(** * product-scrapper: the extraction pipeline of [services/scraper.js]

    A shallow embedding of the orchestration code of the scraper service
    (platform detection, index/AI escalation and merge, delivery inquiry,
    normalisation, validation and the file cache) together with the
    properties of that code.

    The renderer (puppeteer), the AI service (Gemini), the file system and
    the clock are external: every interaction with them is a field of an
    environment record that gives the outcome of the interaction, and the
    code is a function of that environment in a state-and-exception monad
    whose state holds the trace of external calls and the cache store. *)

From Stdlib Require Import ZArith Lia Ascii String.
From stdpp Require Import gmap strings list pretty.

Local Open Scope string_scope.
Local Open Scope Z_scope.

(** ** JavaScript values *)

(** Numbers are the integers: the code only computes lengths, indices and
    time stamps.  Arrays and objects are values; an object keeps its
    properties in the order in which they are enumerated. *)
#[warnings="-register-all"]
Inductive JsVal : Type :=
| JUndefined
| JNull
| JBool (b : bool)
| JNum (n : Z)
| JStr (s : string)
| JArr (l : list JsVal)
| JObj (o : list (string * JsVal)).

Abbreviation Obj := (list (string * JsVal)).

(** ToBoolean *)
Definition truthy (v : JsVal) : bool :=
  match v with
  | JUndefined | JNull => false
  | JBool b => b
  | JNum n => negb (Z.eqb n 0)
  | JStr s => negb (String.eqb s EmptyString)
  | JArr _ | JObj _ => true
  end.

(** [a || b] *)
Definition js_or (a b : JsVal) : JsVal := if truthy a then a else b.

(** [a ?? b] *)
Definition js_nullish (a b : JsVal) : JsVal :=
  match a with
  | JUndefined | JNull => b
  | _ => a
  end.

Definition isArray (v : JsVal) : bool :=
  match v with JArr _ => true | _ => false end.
****************************************
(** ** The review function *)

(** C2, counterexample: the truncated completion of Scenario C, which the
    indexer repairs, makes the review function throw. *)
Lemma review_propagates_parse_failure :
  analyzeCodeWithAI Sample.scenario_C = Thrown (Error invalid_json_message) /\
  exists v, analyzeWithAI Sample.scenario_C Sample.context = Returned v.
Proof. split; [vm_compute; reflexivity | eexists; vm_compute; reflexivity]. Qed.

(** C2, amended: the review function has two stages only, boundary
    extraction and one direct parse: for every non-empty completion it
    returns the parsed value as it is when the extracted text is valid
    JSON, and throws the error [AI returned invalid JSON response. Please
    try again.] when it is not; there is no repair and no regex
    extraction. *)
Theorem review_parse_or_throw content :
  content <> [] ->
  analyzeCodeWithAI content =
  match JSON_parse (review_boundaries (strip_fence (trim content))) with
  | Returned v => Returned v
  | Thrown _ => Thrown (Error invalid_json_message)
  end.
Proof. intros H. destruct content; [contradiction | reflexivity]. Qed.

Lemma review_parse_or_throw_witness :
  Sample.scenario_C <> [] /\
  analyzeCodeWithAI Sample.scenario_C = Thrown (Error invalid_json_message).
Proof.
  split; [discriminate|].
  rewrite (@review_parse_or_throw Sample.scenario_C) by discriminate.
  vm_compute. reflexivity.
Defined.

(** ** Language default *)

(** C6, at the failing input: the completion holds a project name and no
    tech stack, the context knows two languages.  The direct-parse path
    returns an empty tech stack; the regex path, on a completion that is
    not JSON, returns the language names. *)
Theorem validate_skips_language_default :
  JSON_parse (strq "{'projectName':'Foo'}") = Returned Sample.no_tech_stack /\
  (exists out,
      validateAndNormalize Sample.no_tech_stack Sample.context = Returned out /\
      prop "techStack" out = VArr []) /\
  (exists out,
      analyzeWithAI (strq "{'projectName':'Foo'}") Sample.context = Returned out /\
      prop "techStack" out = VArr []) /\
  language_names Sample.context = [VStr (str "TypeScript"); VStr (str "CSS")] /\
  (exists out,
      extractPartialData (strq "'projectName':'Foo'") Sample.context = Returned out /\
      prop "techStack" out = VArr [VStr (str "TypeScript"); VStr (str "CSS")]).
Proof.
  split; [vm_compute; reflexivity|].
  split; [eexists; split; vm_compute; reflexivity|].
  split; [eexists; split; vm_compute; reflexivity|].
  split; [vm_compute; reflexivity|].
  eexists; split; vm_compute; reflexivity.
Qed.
****************************************
* WHAT THIS TASK INVOLVES: Across the entries, how many lines hold the word "that"? Say only the number.

* COMPLETED TASK: 4